§ Exercise
I need the number of lines in the listing below that include the string "Hold", and only that number.

§ Exercise data
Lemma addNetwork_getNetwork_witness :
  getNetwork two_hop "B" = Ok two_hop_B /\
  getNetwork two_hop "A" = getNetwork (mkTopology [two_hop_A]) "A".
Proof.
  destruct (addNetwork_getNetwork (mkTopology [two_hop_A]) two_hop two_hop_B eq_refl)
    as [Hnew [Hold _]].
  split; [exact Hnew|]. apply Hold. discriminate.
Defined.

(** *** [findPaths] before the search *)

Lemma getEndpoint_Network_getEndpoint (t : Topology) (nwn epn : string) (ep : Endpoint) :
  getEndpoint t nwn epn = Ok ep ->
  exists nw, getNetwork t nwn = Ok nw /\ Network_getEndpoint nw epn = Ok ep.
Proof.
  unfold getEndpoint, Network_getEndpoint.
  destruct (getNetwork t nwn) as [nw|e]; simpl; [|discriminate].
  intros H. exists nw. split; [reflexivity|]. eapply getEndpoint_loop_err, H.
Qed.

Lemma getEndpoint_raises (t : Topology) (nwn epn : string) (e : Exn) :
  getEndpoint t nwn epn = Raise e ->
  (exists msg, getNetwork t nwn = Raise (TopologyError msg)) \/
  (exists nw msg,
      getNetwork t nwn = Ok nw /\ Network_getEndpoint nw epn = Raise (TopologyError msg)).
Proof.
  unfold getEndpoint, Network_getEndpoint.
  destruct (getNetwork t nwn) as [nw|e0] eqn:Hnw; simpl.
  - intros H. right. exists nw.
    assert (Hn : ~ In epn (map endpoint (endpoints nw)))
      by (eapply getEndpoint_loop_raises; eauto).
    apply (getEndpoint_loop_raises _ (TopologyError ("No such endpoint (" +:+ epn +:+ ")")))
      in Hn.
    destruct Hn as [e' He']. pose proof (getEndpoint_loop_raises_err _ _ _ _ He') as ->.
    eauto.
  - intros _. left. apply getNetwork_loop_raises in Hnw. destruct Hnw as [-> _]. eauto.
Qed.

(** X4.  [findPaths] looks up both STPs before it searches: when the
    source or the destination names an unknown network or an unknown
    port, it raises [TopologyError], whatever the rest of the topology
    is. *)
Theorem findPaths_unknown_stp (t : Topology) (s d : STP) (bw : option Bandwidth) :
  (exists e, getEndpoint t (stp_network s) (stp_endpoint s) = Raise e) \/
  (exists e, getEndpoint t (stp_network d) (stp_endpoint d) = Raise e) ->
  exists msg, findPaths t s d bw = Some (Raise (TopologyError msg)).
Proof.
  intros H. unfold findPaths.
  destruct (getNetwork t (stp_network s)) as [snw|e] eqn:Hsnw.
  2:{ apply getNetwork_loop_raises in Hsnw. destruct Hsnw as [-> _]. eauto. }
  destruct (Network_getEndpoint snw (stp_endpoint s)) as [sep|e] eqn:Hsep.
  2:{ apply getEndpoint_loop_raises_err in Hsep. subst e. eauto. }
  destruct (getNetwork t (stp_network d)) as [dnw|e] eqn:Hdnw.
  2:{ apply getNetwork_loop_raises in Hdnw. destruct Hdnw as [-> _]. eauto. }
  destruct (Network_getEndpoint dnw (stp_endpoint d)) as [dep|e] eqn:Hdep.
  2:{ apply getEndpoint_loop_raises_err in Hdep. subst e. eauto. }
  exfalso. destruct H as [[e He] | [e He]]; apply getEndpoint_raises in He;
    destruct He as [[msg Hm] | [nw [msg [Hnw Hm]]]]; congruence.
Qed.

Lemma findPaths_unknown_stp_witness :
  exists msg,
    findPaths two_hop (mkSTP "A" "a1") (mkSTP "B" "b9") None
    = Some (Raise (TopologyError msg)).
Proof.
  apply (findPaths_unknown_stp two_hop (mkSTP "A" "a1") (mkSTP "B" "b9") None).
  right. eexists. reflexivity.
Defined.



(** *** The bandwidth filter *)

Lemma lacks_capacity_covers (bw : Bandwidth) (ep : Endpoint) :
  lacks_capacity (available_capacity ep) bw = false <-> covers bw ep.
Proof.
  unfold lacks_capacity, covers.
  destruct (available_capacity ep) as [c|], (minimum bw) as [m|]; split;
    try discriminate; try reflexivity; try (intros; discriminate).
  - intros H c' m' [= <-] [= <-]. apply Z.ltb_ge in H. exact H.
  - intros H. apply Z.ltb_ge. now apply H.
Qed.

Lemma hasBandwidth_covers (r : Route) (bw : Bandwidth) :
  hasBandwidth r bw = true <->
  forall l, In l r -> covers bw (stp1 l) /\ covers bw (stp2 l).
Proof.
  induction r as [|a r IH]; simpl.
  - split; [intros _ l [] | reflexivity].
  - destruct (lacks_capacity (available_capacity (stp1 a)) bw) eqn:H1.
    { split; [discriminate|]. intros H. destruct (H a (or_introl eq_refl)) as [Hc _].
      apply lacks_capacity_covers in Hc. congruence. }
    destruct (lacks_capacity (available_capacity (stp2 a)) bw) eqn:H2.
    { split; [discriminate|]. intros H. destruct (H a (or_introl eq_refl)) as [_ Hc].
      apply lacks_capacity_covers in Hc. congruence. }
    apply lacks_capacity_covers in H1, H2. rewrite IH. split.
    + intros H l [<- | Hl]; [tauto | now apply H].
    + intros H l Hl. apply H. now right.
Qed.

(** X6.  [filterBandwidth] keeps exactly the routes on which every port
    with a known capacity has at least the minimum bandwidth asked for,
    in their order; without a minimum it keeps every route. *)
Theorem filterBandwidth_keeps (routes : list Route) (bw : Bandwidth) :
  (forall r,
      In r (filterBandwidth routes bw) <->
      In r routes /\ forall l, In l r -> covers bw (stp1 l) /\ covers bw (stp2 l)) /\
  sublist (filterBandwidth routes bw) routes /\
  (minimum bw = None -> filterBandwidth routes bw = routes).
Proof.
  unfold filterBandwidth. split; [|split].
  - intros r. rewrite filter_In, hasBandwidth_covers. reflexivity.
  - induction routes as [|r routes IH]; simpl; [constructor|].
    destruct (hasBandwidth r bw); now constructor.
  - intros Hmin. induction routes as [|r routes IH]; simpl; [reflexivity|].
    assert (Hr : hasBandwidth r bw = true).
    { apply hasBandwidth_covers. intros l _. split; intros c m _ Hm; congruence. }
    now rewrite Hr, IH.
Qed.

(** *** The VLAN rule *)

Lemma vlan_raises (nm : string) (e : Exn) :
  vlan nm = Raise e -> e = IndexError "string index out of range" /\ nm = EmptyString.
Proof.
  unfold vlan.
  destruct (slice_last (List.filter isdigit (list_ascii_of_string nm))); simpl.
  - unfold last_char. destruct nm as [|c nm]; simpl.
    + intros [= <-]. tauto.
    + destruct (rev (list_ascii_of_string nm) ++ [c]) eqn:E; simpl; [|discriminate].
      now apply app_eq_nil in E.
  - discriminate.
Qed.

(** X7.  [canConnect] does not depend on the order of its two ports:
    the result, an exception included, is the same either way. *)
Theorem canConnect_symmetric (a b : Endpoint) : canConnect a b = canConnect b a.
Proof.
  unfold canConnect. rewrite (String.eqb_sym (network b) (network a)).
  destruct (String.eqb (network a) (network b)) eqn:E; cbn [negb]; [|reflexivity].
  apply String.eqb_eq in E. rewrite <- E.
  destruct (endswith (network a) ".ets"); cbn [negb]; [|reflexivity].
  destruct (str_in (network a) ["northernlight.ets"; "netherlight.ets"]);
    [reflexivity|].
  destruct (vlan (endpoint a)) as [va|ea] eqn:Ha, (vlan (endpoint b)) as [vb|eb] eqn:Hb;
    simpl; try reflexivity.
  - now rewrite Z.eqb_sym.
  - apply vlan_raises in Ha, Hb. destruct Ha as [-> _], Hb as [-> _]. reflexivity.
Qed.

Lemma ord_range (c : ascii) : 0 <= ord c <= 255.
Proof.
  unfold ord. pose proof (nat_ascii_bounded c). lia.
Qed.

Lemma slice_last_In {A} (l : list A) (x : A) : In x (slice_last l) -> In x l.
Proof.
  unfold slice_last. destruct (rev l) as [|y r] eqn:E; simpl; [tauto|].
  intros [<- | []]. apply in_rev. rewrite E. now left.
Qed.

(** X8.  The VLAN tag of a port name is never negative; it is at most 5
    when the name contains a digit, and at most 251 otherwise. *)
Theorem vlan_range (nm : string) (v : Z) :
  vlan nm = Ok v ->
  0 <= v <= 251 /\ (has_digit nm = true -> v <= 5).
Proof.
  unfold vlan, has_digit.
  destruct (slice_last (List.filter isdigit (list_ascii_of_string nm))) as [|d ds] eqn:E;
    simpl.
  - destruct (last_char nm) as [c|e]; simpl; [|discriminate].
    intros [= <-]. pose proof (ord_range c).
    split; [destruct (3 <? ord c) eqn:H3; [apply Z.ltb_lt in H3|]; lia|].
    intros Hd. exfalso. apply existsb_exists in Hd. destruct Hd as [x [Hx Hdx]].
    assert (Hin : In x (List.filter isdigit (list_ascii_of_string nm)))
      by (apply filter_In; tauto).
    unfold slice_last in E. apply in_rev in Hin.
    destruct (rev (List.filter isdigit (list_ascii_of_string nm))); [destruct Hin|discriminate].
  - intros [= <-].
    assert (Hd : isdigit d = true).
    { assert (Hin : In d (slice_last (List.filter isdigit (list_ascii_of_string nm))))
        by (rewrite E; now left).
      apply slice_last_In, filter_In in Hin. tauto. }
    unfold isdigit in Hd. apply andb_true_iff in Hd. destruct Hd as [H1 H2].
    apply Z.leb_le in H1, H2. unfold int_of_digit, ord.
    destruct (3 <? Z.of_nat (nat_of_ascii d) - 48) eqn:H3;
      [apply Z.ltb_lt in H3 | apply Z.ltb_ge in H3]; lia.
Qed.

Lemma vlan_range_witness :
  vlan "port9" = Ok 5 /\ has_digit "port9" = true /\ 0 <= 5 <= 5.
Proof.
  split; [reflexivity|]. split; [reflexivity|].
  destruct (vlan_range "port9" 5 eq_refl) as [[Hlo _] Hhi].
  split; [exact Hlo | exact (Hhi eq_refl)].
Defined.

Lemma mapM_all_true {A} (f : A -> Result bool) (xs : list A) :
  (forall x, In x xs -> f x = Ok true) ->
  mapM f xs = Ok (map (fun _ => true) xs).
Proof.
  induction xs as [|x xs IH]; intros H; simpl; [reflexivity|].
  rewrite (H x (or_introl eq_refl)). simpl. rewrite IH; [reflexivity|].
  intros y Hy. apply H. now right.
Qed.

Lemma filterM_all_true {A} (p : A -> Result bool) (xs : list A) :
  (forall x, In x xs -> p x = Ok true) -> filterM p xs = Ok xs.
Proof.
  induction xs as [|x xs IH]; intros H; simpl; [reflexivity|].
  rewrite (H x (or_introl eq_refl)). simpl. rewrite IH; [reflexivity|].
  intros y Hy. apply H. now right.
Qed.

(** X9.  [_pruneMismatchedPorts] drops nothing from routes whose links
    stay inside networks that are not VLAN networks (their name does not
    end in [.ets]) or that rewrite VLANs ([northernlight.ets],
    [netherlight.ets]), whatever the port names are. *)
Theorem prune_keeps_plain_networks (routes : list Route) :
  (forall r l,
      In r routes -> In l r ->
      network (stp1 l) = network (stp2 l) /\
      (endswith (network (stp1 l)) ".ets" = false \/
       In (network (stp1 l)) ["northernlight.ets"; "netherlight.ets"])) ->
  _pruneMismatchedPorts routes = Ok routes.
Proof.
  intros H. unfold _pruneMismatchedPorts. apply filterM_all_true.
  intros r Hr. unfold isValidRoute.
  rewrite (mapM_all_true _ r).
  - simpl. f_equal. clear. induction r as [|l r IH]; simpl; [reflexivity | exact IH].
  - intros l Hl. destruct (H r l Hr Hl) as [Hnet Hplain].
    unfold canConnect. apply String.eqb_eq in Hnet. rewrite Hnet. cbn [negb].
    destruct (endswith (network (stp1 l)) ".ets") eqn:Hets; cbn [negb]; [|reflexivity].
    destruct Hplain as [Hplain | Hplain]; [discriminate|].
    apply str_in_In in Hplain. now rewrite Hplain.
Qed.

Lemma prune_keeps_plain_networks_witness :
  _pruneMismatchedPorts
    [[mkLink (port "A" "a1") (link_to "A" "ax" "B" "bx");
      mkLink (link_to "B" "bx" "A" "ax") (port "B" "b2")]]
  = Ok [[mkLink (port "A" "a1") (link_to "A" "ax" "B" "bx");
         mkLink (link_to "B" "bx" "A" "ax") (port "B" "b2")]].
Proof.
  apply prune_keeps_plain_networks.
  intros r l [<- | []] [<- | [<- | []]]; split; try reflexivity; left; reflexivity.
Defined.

§ Solution for this problem
2